▸ **Work to complete**: From the entries below, return every line that includes the word "then".

▸ **Source records**:
-- Opening Marker --

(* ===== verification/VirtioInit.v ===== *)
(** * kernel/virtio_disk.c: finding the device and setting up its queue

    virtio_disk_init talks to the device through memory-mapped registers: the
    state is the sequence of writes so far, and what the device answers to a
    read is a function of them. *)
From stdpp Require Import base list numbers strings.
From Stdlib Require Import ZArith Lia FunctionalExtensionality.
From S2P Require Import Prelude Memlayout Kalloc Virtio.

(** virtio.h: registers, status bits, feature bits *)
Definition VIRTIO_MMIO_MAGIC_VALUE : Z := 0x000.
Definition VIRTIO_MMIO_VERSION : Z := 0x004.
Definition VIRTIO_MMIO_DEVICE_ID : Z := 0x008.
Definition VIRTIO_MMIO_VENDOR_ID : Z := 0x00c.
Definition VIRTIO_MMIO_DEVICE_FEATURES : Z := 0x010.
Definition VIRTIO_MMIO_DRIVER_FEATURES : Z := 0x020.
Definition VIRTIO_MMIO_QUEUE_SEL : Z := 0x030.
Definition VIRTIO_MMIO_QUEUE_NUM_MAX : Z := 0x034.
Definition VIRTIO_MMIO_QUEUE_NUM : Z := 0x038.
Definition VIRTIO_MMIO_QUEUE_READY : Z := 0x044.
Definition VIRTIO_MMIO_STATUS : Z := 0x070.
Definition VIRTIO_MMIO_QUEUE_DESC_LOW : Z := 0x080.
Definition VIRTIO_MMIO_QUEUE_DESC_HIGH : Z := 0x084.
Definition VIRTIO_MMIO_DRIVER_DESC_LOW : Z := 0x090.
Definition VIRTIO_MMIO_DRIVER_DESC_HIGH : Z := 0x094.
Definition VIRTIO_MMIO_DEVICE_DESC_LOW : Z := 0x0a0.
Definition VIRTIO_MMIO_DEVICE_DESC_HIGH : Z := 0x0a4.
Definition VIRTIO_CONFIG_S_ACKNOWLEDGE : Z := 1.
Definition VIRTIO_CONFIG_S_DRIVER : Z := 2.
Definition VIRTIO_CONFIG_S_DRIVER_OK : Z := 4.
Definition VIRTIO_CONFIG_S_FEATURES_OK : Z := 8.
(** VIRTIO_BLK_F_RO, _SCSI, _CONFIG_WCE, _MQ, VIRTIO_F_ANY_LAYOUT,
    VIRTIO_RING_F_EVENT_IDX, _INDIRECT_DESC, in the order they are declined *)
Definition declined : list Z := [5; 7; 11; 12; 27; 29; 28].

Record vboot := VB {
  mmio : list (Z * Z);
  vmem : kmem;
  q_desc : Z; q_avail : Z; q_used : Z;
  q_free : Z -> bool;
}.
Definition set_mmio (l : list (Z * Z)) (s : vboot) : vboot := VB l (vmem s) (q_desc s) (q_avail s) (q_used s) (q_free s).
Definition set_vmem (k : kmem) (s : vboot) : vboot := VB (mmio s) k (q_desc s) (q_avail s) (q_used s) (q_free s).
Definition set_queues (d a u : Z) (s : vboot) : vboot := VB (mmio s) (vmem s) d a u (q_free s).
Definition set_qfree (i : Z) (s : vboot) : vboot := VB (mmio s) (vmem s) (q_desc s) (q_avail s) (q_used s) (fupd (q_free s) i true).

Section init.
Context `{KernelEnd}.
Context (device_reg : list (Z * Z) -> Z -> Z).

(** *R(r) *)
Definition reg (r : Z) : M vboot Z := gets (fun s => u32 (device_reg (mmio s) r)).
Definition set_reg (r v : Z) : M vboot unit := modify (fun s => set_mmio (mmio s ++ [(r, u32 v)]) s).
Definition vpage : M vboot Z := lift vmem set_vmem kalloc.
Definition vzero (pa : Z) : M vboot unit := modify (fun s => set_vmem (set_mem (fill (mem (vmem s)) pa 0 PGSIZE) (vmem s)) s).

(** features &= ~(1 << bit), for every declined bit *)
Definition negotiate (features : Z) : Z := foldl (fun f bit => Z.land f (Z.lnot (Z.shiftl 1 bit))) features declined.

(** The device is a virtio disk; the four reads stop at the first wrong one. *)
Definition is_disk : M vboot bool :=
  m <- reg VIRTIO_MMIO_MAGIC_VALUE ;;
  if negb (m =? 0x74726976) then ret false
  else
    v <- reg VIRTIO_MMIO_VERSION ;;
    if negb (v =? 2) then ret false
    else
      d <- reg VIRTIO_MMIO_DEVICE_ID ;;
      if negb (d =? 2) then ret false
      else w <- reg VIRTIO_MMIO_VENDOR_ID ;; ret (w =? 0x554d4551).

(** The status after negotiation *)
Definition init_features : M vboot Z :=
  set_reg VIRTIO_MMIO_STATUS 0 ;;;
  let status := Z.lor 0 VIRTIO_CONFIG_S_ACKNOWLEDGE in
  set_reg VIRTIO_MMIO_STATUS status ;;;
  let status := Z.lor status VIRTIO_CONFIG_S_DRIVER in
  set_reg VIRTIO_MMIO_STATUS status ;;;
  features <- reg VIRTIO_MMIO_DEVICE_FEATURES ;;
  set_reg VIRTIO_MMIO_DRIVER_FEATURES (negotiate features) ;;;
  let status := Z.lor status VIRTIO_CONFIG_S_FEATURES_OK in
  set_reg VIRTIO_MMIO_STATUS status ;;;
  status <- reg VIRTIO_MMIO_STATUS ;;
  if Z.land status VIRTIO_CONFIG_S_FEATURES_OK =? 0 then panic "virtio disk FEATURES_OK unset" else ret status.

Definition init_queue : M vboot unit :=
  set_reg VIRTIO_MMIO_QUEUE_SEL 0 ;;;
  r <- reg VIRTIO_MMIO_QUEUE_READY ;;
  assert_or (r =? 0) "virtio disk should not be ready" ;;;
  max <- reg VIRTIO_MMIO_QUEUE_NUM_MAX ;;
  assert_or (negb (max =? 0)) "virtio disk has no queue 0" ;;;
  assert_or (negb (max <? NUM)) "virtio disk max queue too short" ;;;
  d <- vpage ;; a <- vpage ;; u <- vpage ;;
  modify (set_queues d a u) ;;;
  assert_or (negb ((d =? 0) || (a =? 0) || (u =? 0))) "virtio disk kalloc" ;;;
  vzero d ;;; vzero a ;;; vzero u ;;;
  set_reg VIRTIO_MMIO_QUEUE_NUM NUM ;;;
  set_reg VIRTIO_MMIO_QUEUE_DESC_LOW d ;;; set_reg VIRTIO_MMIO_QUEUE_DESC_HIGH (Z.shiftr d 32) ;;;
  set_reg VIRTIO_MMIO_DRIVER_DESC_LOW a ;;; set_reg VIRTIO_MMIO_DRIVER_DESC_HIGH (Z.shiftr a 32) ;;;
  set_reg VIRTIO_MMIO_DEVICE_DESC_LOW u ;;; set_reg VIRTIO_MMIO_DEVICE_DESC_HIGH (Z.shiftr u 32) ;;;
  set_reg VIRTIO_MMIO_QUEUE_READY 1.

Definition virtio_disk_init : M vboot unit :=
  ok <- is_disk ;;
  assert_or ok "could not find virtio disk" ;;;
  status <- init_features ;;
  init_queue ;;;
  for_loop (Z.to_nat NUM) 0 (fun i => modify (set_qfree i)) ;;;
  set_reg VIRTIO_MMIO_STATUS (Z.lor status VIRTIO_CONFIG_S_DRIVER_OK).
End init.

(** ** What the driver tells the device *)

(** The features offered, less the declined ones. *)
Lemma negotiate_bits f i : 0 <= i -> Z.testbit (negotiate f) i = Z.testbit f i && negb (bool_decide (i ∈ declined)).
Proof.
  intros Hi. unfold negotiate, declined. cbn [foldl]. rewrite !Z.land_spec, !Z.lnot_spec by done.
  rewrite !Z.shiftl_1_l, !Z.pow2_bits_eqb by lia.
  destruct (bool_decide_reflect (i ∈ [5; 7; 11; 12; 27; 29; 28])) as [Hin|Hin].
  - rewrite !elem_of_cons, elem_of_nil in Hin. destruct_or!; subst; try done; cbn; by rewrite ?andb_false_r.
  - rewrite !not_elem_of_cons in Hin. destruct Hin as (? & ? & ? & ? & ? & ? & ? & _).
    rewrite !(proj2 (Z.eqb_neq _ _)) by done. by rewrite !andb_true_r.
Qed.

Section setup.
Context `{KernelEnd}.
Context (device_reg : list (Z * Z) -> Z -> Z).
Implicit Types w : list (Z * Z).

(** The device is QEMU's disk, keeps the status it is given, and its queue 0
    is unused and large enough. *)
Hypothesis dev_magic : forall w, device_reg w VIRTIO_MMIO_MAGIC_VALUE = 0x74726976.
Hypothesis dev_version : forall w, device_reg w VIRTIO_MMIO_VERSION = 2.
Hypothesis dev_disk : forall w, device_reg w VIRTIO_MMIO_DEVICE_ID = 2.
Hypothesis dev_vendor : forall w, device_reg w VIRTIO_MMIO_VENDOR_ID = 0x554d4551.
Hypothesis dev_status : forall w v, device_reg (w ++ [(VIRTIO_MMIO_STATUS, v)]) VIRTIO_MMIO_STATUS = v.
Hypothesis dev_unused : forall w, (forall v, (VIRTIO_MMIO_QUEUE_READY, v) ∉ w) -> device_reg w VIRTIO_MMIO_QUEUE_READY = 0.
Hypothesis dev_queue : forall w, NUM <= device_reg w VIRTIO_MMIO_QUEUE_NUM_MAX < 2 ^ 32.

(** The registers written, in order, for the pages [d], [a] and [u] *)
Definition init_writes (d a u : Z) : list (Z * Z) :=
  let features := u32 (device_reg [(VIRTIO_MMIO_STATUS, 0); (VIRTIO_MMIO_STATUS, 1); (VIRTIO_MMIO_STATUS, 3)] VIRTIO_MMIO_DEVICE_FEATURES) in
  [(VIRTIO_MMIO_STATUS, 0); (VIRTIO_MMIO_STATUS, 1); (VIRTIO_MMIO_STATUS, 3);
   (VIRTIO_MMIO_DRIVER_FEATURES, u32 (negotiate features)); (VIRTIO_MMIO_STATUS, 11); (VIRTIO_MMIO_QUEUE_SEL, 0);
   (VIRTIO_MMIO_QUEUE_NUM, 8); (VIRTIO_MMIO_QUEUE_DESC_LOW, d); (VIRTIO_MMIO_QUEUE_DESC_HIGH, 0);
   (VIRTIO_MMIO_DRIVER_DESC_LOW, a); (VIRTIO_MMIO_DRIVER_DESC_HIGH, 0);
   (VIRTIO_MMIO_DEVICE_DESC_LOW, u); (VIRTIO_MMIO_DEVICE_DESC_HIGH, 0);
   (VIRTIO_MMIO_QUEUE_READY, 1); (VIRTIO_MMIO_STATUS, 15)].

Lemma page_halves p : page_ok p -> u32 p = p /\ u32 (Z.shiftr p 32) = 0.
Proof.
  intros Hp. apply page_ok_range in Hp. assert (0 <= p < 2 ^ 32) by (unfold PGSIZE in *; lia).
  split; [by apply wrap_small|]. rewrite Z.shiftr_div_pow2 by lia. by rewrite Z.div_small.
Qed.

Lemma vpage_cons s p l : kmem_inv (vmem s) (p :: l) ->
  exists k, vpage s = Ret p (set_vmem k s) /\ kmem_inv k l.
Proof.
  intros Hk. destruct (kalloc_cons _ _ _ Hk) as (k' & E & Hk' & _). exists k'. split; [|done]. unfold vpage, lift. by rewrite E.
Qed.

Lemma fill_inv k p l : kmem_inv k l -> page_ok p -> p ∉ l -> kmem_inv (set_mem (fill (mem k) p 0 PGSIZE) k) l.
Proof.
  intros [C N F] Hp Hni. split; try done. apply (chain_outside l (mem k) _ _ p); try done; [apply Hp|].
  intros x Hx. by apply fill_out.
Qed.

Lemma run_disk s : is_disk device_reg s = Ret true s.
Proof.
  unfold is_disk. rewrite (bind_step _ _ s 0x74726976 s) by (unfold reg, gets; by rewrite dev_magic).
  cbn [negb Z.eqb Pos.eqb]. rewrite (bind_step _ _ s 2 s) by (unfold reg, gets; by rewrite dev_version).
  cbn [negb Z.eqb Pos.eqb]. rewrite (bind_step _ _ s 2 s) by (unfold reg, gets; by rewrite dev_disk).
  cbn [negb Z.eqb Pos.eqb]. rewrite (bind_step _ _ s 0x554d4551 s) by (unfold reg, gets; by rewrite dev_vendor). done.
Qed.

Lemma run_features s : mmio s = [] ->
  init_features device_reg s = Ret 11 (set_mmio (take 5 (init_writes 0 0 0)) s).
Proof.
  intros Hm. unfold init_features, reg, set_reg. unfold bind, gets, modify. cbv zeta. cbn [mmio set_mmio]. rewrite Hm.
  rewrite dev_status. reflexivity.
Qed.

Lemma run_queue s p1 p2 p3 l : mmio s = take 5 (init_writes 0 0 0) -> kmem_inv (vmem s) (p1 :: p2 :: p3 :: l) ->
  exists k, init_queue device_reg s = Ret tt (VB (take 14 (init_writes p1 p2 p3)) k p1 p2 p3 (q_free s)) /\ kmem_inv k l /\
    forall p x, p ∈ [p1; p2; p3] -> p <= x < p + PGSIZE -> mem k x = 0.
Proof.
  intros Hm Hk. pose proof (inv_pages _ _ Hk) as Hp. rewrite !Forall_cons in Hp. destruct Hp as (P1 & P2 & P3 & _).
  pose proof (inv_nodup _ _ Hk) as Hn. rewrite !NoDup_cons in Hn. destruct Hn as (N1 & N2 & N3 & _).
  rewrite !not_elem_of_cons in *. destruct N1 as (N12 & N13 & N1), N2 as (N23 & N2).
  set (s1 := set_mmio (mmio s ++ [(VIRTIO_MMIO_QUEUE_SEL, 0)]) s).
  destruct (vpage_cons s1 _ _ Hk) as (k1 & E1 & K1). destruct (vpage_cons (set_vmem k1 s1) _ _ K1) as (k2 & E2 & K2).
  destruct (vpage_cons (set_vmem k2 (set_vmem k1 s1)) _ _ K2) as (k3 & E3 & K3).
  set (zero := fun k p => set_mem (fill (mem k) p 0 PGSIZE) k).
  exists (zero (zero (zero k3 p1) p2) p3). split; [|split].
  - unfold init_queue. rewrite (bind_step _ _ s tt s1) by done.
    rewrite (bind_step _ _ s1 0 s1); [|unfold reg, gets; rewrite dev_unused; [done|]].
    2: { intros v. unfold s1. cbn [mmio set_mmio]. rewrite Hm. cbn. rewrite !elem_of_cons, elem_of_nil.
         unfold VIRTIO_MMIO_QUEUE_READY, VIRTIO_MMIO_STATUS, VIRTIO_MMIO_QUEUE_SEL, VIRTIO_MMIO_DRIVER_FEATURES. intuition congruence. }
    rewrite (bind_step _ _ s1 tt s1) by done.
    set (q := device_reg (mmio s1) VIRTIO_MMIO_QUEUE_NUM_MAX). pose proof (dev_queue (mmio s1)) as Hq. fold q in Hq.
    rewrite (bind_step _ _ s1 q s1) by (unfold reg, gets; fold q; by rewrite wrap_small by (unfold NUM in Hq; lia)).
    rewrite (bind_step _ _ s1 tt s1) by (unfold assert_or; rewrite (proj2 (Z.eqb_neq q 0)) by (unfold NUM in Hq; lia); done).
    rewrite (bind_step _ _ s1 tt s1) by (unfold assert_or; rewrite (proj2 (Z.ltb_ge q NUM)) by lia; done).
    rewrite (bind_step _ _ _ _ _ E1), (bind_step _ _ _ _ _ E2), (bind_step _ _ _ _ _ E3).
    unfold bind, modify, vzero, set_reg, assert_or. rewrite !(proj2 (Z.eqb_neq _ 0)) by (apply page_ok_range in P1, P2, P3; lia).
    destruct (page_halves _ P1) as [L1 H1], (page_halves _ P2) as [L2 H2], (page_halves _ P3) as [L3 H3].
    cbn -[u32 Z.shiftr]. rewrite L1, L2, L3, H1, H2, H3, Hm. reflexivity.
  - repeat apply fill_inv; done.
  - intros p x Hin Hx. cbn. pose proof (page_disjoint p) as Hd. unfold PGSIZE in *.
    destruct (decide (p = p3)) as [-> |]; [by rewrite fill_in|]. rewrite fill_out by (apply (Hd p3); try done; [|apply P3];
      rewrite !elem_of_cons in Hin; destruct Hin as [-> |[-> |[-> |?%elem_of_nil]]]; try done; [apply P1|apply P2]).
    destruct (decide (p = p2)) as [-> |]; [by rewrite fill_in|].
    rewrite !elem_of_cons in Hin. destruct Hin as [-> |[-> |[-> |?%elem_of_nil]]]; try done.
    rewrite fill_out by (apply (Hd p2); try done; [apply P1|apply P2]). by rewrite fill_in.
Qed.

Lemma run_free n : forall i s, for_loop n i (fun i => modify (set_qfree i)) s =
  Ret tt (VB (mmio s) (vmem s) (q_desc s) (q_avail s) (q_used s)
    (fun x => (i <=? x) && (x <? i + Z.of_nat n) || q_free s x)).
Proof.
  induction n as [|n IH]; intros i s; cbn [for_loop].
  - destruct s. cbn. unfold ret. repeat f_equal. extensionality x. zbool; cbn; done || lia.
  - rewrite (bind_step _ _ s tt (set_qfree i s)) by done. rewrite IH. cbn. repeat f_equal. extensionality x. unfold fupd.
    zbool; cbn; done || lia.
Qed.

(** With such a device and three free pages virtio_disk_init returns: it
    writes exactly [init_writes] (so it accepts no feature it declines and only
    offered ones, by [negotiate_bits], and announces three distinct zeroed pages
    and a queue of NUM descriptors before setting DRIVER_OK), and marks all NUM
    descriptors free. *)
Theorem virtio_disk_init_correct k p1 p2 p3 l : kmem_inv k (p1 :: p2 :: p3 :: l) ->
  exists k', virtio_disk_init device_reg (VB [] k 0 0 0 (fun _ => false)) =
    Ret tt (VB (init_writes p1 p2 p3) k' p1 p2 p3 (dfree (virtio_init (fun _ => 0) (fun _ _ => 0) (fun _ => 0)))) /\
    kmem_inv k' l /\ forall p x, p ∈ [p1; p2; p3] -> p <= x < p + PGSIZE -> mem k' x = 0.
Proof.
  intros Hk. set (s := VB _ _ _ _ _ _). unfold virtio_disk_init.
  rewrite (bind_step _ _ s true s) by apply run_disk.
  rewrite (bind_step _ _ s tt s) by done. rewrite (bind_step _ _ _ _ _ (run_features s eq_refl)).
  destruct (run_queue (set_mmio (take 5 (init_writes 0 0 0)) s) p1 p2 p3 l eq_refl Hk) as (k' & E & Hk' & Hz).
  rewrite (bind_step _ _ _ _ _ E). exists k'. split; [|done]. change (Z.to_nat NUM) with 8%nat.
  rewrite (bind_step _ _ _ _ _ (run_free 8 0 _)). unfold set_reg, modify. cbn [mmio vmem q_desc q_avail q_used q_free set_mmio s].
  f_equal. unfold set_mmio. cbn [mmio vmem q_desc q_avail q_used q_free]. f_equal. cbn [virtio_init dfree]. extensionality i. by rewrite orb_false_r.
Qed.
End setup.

-- Closing Marker --

▸ **Answer**:
  if negb (m =? 0x74726976) then ret false
    if negb (v =? 2) then ret false
      if negb (d =? 2) then ret false
  if Z.land status VIRTIO_CONFIG_S_FEATURES_OK =? 0 then panic "virtio disk FEATURES_OK unset" else ret status.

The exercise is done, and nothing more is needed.